Shero insisted, once again, that any deal for Jordan Staal be structured in the manner of trades the previous summer involving Mike Richards and Jeff Carter, then with Philadelphia; in other words, multiple components were required to complete a hockey-first transaction. Rutherford quickly agreed on two of the three components – forward Brandon Sutter and the Hurricanes’ first-round pick that night (eighth overall). The third piece – Boston College defenseman Brian Dumoulin, chosen by Carolina in the second round of the 2009 draft and signed by Rutherford to an entry-level contract on Apr. 10 of this year – required a bit more consideration.
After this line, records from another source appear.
Lemma run_bounded op : keeps (InFlightBounded cfg) (run cfg wire op).
Proof.
  destruct op; cbn [run].
  - apply keeps_bind; [apply Send_keeps; stable|intros ?; apply keeps_ret].
  - apply keeps_bind; [apply Recieve_keeps; stable|intros ?; apply keeps_ret].
  - apply Connect_keeps; stable.
  - apply Disconnect_keeps; stable.
  - apply keeps_bind; [apply Pump_bounded|intros ?; apply keeps_ret].
  - apply HandledPacket_keeps; stable.
  - apply HandleIncoming_bounded.
  - apply HandleOutgoing_bounded.
  - apply HandleIncomingPacket_keeps; stable; apply Reset_bounded.
  - apply ProcessPacket_keeps; stable; apply Reset_bounded.
  - apply keeps_modify. intros; apply Reset_bounded.
  - apply keeps_modify. stable.
Qed.

End InFlight.

(** C4.  In every state a stream can be in, that is, after its constructor and
    before and after every operation (send, receive, connect, disconnect,
    pump and its two halves, the processing of a received packet by any
    opcode handler, reset), the retransmit buffer holds at most
    [MAX_PACKETS_IN_FLIGHT] packets. *)
Theorem RetransmitBuffer_bounded
  (cfg : BuildConfig) (wire : WireLayout) (s : Frpg2ReliableUdpPacketStream) :
  Reachable cfg wire s ->
  (length (RetransmitBuffer s) <= MAX_PACKETS_IN_FLIGHT cfg)%nat.
Proof.
  intros H. induction H as [members|op s s' _ IH E].
  - apply Reset_bounded.
  - apply (keeps_done (InFlightBounded cfg) (run cfg wire op) s tt s'
             (run_bounded cfg wire op) IH E).
Qed.

Example sample_in_flight_RetransmitBuffer :
  map (fun p => local_ack (Header p)) (RetransmitBuffer sample_in_flight) = [0]
  /\ SendQueue sample_in_flight = [].
Proof. split; reflexivity. Qed.

(** With room for two packets in flight, three queued packets leave one in the
    send queue after a tick. *)
Example in_flight_cap_reached :
  let cfg := mkBuildConfig 1 2 (1 # 10) 1 (1 # 2) 1 5 30 Qminus in
  match (Send sample_wire 0 (sample_packet DAT 0 0) ;;
         Send sample_wire 0 (sample_packet DAT 0 0) ;;
         Send sample_wire 0 (sample_packet DAT 0 0) ;;
         Pump cfg sample_wire 0)
          (new_Frpg2ReliableUdpPacketStream cfg sample_members) with
  | Done (r, s) =>
      r = false /\ length (RetransmitBuffer s) = 2%nat
      /\ length (SendQueue s) = 1%nat
  | EnsureFailed => False
  end.
Proof. vm_compute. repeat split. Qed.

Lemma RetransmitBuffer_bounded_witness :
  (length (RetransmitBuffer sample_in_flight)
   <= MAX_PACKETS_IN_FLIGHT sample_config)%nat.
Proof.
  apply (RetransmitBuffer_bounded sample_config sample_wire).
  apply (Reachable_run sample_config sample_wire (Op_Pump 0)
           (match Send sample_wire 0 (sample_packet DAT 0 0) sample_stream with
            | Done (_, s) => s
            | EnsureFailed => sample_stream
            end)).
  - apply (Reachable_run sample_config sample_wire
             (Op_Send 0 (sample_packet DAT 0 0)) sample_stream).
    + apply Reachable_new.
    + vm_compute. reflexivity.
  - vm_compute. reflexivity.
Defined.

(** ** The result of a tick *)

Lemma bind_get {A} (k : Frpg2ReliableUdpPacketStream -> M A) s :
  bind get k s = k s s.
Proof. reflexivity. Qed.

Lemma bind_modify {A} f (k : unit -> M A) s : bind (modify f) k s = k tt (f s).
Proof. reflexivity. Qed.

Lemma bind_ret {A B} (a : A) (k : A -> M B) s : bind (ret a) k s = k a s.
Proof. reflexivity. Qed.



Lemma Pump_Closing_drained cfg wire now s :
  State s = Closing -> SendQueue s = [] ->
  Pump cfg wire now s = Done (true, Reset cfg (set_State Closed s)).
Proof.
  intros H Hq. unfold Pump. rewrite bind_get, H, Hq. reflexivity.
Qed.






(** A tick that delivers nothing and sends nothing returns false and leaves an
    Established stream Established. *)
Example Pump_Established_idle :
  exists s',
    Pump sample_config sample_wire 0 (set_State Established sample_stream)
    = Done (false, s')
    /\ State s' = Established.
Proof. eexists. split; [vm_compute; reflexivity|reflexivity]. Qed.

(** ** Packets that arrive out of order *)

Lemma Send_ACK_sent wire now RemoteIndex s :
  State s <> Closing -> SendFails (Udp s) = false ->
  Send_ACK wire now RemoteIndex s =
  Done (tt,
        set_LastAckSendTime now
          (set_RemoteSequenceIndexAcked RemoteIndex
             (set_Udp (mkUdp (Inbound (Udp s))
                             (Sent (Udp s) ++ [Encoded_ACK wire RemoteIndex])
                             (SendFails (Udp s)) (PumpFatal (Udp s))) s))).
Proof.
  intros Hstate Hsend.
  unfold Send_ACK, Send, SendRaw, EncodeReliablePacket,
    Frpg2UdpPacketStream_Send, bind, get, modify, ret, Ensure.
  replace (state_eqb (State s) Closing) with false
    by (destruct (State s); try reflexivity; contradiction Hstate; reflexivity).
  cbn. rewrite Hsend. cbn. reflexivity.
Qed.

Lemma HandleIncomingPacket_out_of_sequence cfg wire now Packet s :
  State s = Established ->
  IsOpcodeSequenced (opcode (Header Packet)) = true ->
  local_ack (Header Packet) <> GetNextRemoteSequenceIndex s ->
  HandleIncomingPacket cfg wire now Packet s =
  if Qgtb (double_minus cfg now (LastAckSendTime s))
         (MIN_TIME_BETWEEN_RESEND_ACK cfg)
  then Send_ACK wire now (RemoteSequenceIndexAcked s)
         (set_LastPacketRecievedTime now s)
  else Done (tt, set_LastPacketRecievedTime now s).
Proof.
  intros Hstate Hseq Hlocal.
  unfold HandleIncomingPacket, GetAckCounters. rewrite bind_modify, Hseq, bind_get.
  cbn [State set_LastPacketRecievedTime]. rewrite Hstate. cbn [state_eqb negb].
  replace (local_ack (Header Packet)
           =? GetNextRemoteSequenceIndex (set_LastPacketRecievedTime now s))
    with false by (symmetry; apply Z.eqb_neq; exact Hlocal).
  cbn [negb].
  destruct (GetPacketIndexByLocalSequence _ _ >=? 0); cbn [andb negb];
    cbn [LastAckSendTime RemoteSequenceIndexAcked set_LastPacketRecievedTime];
    destruct (Qgtb _ _); reflexivity.
Qed.

Lemma HandleIncomingPacket_in_sequence cfg wire now Packet s :
  State s = Established ->
  IsOpcodeSequenced (opcode (Header Packet)) = true ->
  local_ack (Header Packet) = GetNextRemoteSequenceIndex s ->
  PendingRecieveQueue s = [] ->
  HandleIncomingPacket cfg wire now Packet s =
  Done (tt, set_PendingRecieveQueue [Packet] (set_LastPacketRecievedTime now s)).
Proof.
  intros Hstate Hseq Hlocal Hpending.
  unfold HandleIncomingPacket, GetAckCounters. rewrite bind_modify, Hseq, bind_get.
  cbn [State set_LastPacketRecievedTime]. rewrite Hstate. cbn [state_eqb negb].
  replace (local_ack (Header Packet)
           =? GetNextRemoteSequenceIndex (set_LastPacketRecievedTime now s))
    with true by (symmetry; apply Z.eqb_eq; exact Hlocal).
  cbn [negb PendingRecieveQueue set_LastPacketRecievedTime]. rewrite Hpending.
  unfold GetPacketIndexByLocalSequence. cbn [GetPacketIndexByLocalSequence_from].
  change (-1 >=? 0) with false. cbn [andb negb]. unfold modify.
  cbn [PendingRecieveQueue set_LastPacketRecievedTime]. rewrite Hpending.
  reflexivity.
Qed.

Lemma DecodeReliablePacket_decoded wire Input Output s :
  (12 <= length (UdpPayload Input))%nat ->
  nth 0 (UdpPayload Input) x00 = xf5 ->
  nth 1 (UdpPayload Input) x00 = x02 ->
  DecodeReliablePacket wire Input Output s
  = Done ((true,
           mkPacket (HeaderOfBytes wire (firstn 12 (UdpPayload Input)))
                    (skipn 12 (UdpPayload Input)) (SendTime Output)), s).
Proof.
  intros Hlen H0 H1.
  unfold DecodeReliablePacket, sizeof_Frpg2ReliableUdpPacketHeader.
  replace (length (UdpPayload Input) <? 12)%nat with false
    by (symmetry; apply Nat.ltb_ge; exact Hlen).
  rewrite H0, H1. reflexivity.
Qed.
Lemma checkBlameParents_tested_parents_witness :
  ∃ v,
    (checkBlameParents Examples.env_merge "repo" "m" "bad"
       Examples.tested_parents "s" "e" []).1 = Ok (Some v)
    ∧ vlabels v = Examples.tested_parents ∧ missedCommonAncestor v = false.
Proof.
  destruct (checkBlameParents Examples.env_merge "repo" "m" "bad"
              Examples.tested_parents "s" "e" []) as [[[v|]|e] h'] eqn:Hrun;
    [|vm_compute in Hrun; discriminate Hrun..].
  exists v. split; [reflexivity|].
  pose proof (checkBlameParents_tested_parents Examples.env_merge "repo" "m" "bad"
                Examples.tested_parents "s" "e" [] "p1,p2," eq_refl) as Htested.
  rewrite Hrun in Htested. apply Htested; [|reflexivity].
  intros p Hp. apply list_elem_of_In in Hp.
  destruct Hp as [<-|[<-|[]]]; by eexists.
Defined.
Section UnknownLabels.
Variables (env : Env) (repo blamed start end_ : string).
Hypothesis blamed_ok : blamed = "good" ∨ blamed = "bad".

(** With a blamed label that is [good] or [bad], judging a parent
    returns or fails its assertion, and it fails for a label that is
    none of [good], [bad] and [skip]. *)
Lemma judge_parent_outcome p v h label :
  vlabels v !! Some p = Some label →
  (wf_label label.1 ∨ judge_parent blamed p v h = (Raised AssertionError, h))
  ∧ ((∃ v' h', judge_parent blamed p v h = (Ok v', h') ∧ vlabels v' = vlabels v)
     ∨ judge_parent blamed p v h = (Raised AssertionError, h)).
Proof.
  intros Hlook. unfold judge_parent, wf_label. rewrite Hlook.
  destruct (String.eqb_spec label.1 "skip") as [Hskip|Hskip].
  { split; [by left; right; right|]. left. by eexists _, _. }
  destruct (String.eqb_spec label.1 blamed) as [Hsame|Hsame].
  { split; [left; rewrite Hsame; by destruct blamed_ok; [left|right; left]|].
    left. by eexists _, _. }
  destruct blamed_ok as [->| ->]; unfold opposite_label; simpl String.eqb;
    unfold mbind, M_bind, bind, mret, M_ret, ret, assert, raise.
  - destruct (String.eqb_spec label.1 "bad") as [Hbad|Hbad].
    + split; [by left; right; left|]. left. by eexists _, _.
    + split; by right.
  - destruct (String.eqb_spec label.1 "good") as [Hgood|Hgood].
    + split; [by left; left|]. left. by eexists _, _.
    + split; by right.
Qed.
(** Each arrow key-down moves the rectangle drawn for the snake by
    exactly one cell size along its axis, and every other event leaves
    the rectangle where it is. *)
Lemma draw_after_input (event : Event) (s : Snake) :
  draw (handle_input event s)
  = mkRect
      (left (draw s)
       + (press K_RIGHT event - press K_LEFT event) * _grid_size s)
      (top (draw s)
       + (press K_DOWN event - press K_UP event) * _grid_size s)
      (_grid_size s) (_grid_size s).
Proof.
  rewrite handle_input_pos. unfold draw. cbn [_x _y _grid_size left top].
  f_equal; lia.
Qed.

End SnakeFacts.

(** ** Event handling and runs of the main loop *)
Module MainRuns.
Import Pygame Main.
Local Open Scope Q_scope.

Section Runs.
Context {Snake : Type}.
Variable update_state : Snake -> Snake.
Variable handle_event : Event -> Snake -> Snake.

Let snake_after (events : list Event) (s : Snake) : Snake :=
  foldl (fun s' event => handle_event event s') s events.

(** Events before the first quitting one all reach the snake. *)
Lemma _handle_events_app (before rest : list Event) (self : MainApp Snake) :
  Forall (fun event => handle_quit event = false) before ->
  _handle_events handle_event (before ++ rest) self
  = _handle_events handle_event rest
      (mkMainApp (_next_tick self) (snake_after before (_snake self))).
Proof.
  intros Hno. revert self.
  induction Hno as [|event before Hev _ IH]; intros self.
  - destruct self; reflexivity.
  - cbn [app _handle_events]. rewrite Hev, IH. reflexivity.
Qed.

(** A pass without a quitting event: the tick, then every event. *)
Lemma _main_loop_no_quit (now : Q) (events : list Event)
    (self : MainApp Snake) :
  Forall (fun event => handle_quit event = false) events ->
  _main_loop update_state handle_event now events self
  = Returned
      (mkMainApp (_next_tick (logic_tick update_state now self))
         (snake_after events (_snake (logic_tick update_state now self)))).
Proof.
  intros Hno. unfold _main_loop.
  rewrite <- (app_nil_r events) at 1.
  now rewrite _handle_events_app.
Qed.

(** X9: when no pending event asks to quit, [_handle_events] returns
    normally after handing every event, in order, to the snake; the
    deadline is not touched. *)
Theorem _handle_events_all (events : list Event) (self : MainApp Snake)
    (Hno : Forall (fun event => handle_quit event = false) events) :
  _handle_events handle_event events self
  = Returned (mkMainApp (_next_tick self)
                (snake_after events (_snake self))).
Proof.
  rewrite <- (app_nil_r events) at 1.
  now rewrite _handle_events_app.
Qed.

(** X10: at the first event that asks to quit, [_handle_events] raises
    [QuitApplication]: the snake has handled the events before it, and
    neither the quitting event nor any later one reaches the snake. *)
Theorem _handle_events_quit (before rest : list Event) (q : Event)
    (self : MainApp Snake)
    (Hno : Forall (fun event => handle_quit event = false) before)
    (Hq : handle_quit q = true) :
  _handle_events handle_event (before ++ q :: rest) self
  = Quit (mkMainApp (_next_tick self) (snake_after before (_snake self))).
Proof.
  rewrite _handle_events_app by exact Hno.
  cbn [_handle_events]. now rewrite Hq.
Qed.

(** The deadline after a pass is the one left by the logic tick. *)
Lemma _main_loop_next_tick (now : Q) (events : list Event)
    (self : MainApp Snake) :
  _next_tick (after (_main_loop update_state handle_event now events self))
  = _next_tick (logic_tick update_state now self).
Proof. unfold _main_loop. apply MainFacts._handle_events_next_tick. Qed.

(** X11: over any run the deadline only moves forward, by a whole
    number of steps that is at most the number of passes. *)
Theorem run_deadline (frames : list (Q * list Event)) (self : MainApp Snake) :
  exists k : nat,
    (k <= length frames)%nat /\
    _next_tick (run update_state handle_event frames self)
      == _next_tick self + inject_Z (Z.of_nat k) * TICK_STEP /\
    _next_tick self
      <= _next_tick (run update_state handle_event frames self).
Proof.
  revert self. induction frames as [|[now events] rest IH]; intros self.
  - exists 0%nat. cbn [run length]. repeat split; [lia| |apply Qle_refl].
    change (inject_Z (Z.of_nat 0)) with 0. Lqa.lra.
  - cbn [run length].
    pose proof (_main_loop_next_tick now events self) as Hnext.
    assert (Hstep : exists j : nat,
               (j <= 1)%nat /\
               _next_tick (logic_tick update_state now self)
               == _next_tick self + inject_Z (Z.of_nat j) * TICK_STEP).
    { destruct (MainFacts.logic_tick_cases update_state now self)
        as [[_ ->]|[_ ->]].
      - exists 0%nat. split; [lia|].
        change (inject_Z (Z.of_nat 0)) with 0. Lqa.lra.
      - exists 1%nat. split; [lia|]. cbn [_next_tick].
        change (inject_Z (Z.of_nat 1)) with 1. Lqa.lra. }
    destruct Hstep as (j & Hj & Hjq). rewrite <- Hnext in Hjq.
    assert (Hpos : 0 <= inject_Z (Z.of_nat j) * TICK_STEP).
    { apply Qmult_le_0_compat; [|discriminate].
      change 0 with (inject_Z 0). rewrite <- Zle_Qle. lia. }
    destruct (_main_loop update_state handle_event now events self)
      as [self'|self']; cbn [after] in Hjq.
    + destruct (IH self') as (k & Hk & Hkq & Hle).
      exists (j + k)%nat. split; [lia|].
      rewrite Nat2Z.inj_add, inject_Z_plus. split; Lqa.lra.
    + exists j. split; [lia|]. split; Lqa.lra.
Qed.

(** X12: a run ends at the first pass whose events ask to quit: the
    passes after it are not made, while that pass still fires its logic
    tick before raising. *)
Theorem run_stops_at_quit (frames1 frames2 : list (Q * list Event))
    (now : Q) (events : list Event) (self : MainApp Snake)
    (Hno : Forall (fun frame =>
                     Forall (fun event => handle_quit event = false)
                       (snd frame))
             frames1)
    (Hq : Exists (fun event => handle_quit event = true) events) :
  run update_state handle_event (frames1 ++ (now, events) :: frames2) self
  = after (_main_loop update_state handle_event now events
             (run update_state handle_event frames1 self)) /\
  exists self',
    _main_loop update_state handle_event now events
      (run update_state handle_event frames1 self) = Quit self' /\
    _next_tick self'
    = _next_tick (logic_tick update_state now
                    (run update_state handle_event frames1 self)).
Proof.
  assert (Hquit : forall app : MainApp Snake,
             exists self', _main_loop update_state handle_event now events app
                           = Quit self').
  { intros app. unfold _main_loop.
    generalize (logic_tick update_state now app). clear -Hq.
    induction Hq as [event rest Hev|event rest _ IH]; intros app'.
    - cbn [_handle_events]. rewrite Hev. eauto.
    - cbn [_handle_events]. destruct (handle_quit event); eauto. }
  revert self. induction Hno as [|[now1 events1] frames1 Hev _ IH];
    intros self.
  - cbn [app run]. destruct (Hquit self) as (self' & Hs).
    pose proof (_main_loop_next_tick now events self) as Hn.
    rewrite Hs in *. cbn [after] in *. split; [reflexivity|eauto].
  - cbn [snd] in Hev.
    assert (Hm : _main_loop update_state handle_event now1 events1 self
                 = Returned
                     (mkMainApp
                        (_next_tick (logic_tick update_state now1 self))
                        (snake_after events1
                           (_snake (logic_tick update_state now1 self))))).
    { now apply _main_loop_no_quit. }
    change ((now1, events1) :: frames1) with ([(now1, events1)] ++ frames1).
    rewrite <- app_assoc. cbn [app run]. rewrite Hm. apply IH.
Qed.

(** X13: with the clock reading standing at [now] and the deadline [n]
    steps or more behind it, [n] passes without events fire [n] ticks,
    one per pass: the snake is updated [n] times and the deadline has
    moved by [n] steps. *)
Theorem run_catches_up (n : nat) (now : Q) (self : MainApp Snake)
    (Hlate : _next_tick self + inject_Z (Z.of_nat n) * TICK_STEP <= now) :
  _snake (run update_state handle_event (replicate n (now, [])) self)
  = Nat.iter n update_state (_snake self) /\
  _next_tick (run update_state handle_event (replicate n (now, [])) self)
  == _next_tick self + inject_Z (Z.of_nat n) * TICK_STEP.
Proof.
  revert self Hlate. induction n as [|n IH]; intros self Hlate.
  - cbn [replicate run Nat.iter]. split; [reflexivity|].
    change (inject_Z (Z.of_nat 0)) with 0. Lqa.lra.
  - rewrite Nat2Z.inj_succ in *. unfold Z.succ in *.
    rewrite inject_Z_plus in *. change (inject_Z 1) with 1 in *.
    assert (Hpos : 0 <= inject_Z (Z.of_nat n) * TICK_STEP).
    { apply Qmult_le_0_compat; [|discriminate].
      change 0 with (inject_Z 0). rewrite <- Zle_Qle. lia. }
    assert (Hstep : TICK_STEP == 250) by reflexivity.
    assert (Hdue : tick_due now self = true).
    { apply MainFacts.tick_due_iff. Lqa.lra. }
    cbn [replicate run]. unfold _main_loop, logic_tick. rewrite Hdue.
    cbn [_handle_events].
    destruct (IH (mkMainApp (_next_tick self + TICK_STEP)
                    (update_state (_snake self)))) as [Hs Hn].
    { cbn [_next_tick]. Lqa.lra. }
    rewrite Hs, Hn. cbn [_snake _next_tick]. split; [|Lqa.lra].
    symmetry. apply Nat.iter_succ_r.
Qed.
(** Nearest line, first among equals: at the end of the classification loop
    no line is at a distance below the distance a point has (for an
    unassigned point, whose distance is +inf, no line is at a distance below
    +inf), and no line before the line of the point is at a distance below or
    equal to it. *)
Theorem classifyLoop_nearest_line (cos sin : float → float)
    (xyz : list (float * float * float)) (arclens : list float)
    (maxAngle : float) (radii : list float)
    (i : nat) (p : float * float * float) (a : float) (l : Z) (d : float)
    (j : nat) (rad : float) :
  let st := classifyLoop cos sin xyz arclens maxAngle radii in
  xyz !! i = Some p →
  arclens !! i = Some a →
  labels (result st) !! i = Some l →
  distancesToNearestLine (result st) !! i = Some d →
  radii !! j = Some rad →
  (lineDistanceOf cos sin maxAngle rad p a <? d)%float = false ∧
  (l ≠ (-1)%Z → (Z.of_nat j < l)%Z →
   (lineDistanceOf cos sin maxAngle rad p a <=? d)%float = false).
Proof.
  intros st Hp Ha Hl Hd Hrad.
  destruct (classifyLoop_point_bestLine cos sin xyz arclens maxAngle radii i p
              a Hp Ha) as [Hl' Hd'].
  cbn zeta in Hl', Hd'. fold st in Hl', Hd'.
  rewrite Hl in Hl'. rewrite Hd in Hd'.
  injection Hl' as ->. injection Hd' as ->.
  apply (bestLine_nearest
           ((λ rad, lineDistanceOf cos sin maxAngle rad p a) <$> radii)).
  by rewrite list_lookup_fmap, Hrad.
Qed.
Upon arriving on the draft floor, Shero informed Rutherford he had to talk with “one other team” about Staal – almost certainly, the New York Rangers. Shero came back to Rutherford 20 minutes before the draft and Rutherford agreed to include Dumoulin in the deal. The two GMs shook hands on the trade at 6:45 p.m. and chose to keep it under wraps until just before the eighth overall pick so as not to intentionally upstage the draft proceedings.
The notion this was an open bidding process among multiple teams is utter nonsense.
RAY SHERO (ABOVE-LEFT); JIM RUTHERFORD, RIGHT.
BRANDON SUTTER (ABOVE) – THE KEY COMPONENT FOR PITTSBURGH PENGUINS AND RAY SHERO IN DEALING JORDAN STALL TO CAROLINA.